EXERCISE BRIEF: The reply has to be a number alone, equal to how many lines in the entries below hold the string "Lemma".

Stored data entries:
---
Lemma sdk_set_temperature l h t w :
  sdk_inv l w -> usable l HCapture h -> wp (capture_set_temperature_c h t) (fun _ => sdk_inv l) w.
Proof.
  intros [HI Hl] Hu. destruct (usable_capture _ _ _ HI Hu) as [->|[c Hc]]; [by apply wp_if_handle_null|].
  eapply wp_if_handle_valid; [done|]. destruct (isnan t); [by apply wp_ret|]. eapply wp_update; [done|].
  destruct Hc as [Hn Hc]. pose proof (inv_pos _ _ _ HI _ _ Hc ltac:(done) eq_refl). pose proof (inv_idle _ _ _ HI _ _ Hc ltac:(done)).
  split; [|done]. eapply inv_store; [exact HI|exact Hc|done| |done|done|done|done]. destruct c. cbn. ledger.
Qed.

(** ** The functions of devices *)

Lemma sdk_device_open l index w :
  memory -> sdk_inv l w ->
  wp (with_out (zsa_device_open uninitialised_serial index true)) (fun r w' => fst r = ZSA_RESULT_FAILED /\ sdk_inv l w') w.
Proof.
  intros Hm [HI Hl]. unfold with_out. apply wp_bind. pose proof (wp_zsa_device_open ∅ _ w uninitialised_serial index HI) as Hw.
  unfold wp, wp_or in *. destruct (zsa_device_open uninitialised_serial index true w) as [r w'|f].
  - destruct Hw as (-> & Eh & Hr & Hf & Ec & Ea & Es). split; [done|]. split; [|done]. by eapply inv_restored.
  - destruct Hw as [_ [t Ht]]. destruct Hm as [Hc _]. by rewrite Hc in Ht.
Qed.

(** No device is held. *)
Lemma usable_device l h w : sdk_inv l w -> usable l HDevice h -> h = NULL.
Proof. intros [_ Hl] [->|Hd]; [done|]. destruct (Hl h). lia. Qed.
End sdk.

Section laws.
Context `{Platform} `{Usb} `{StreamClient} `{CameraReader} `{!UsbOk}.
Context (Hmemory : memory).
---
RESULT OF THIS TASK: 3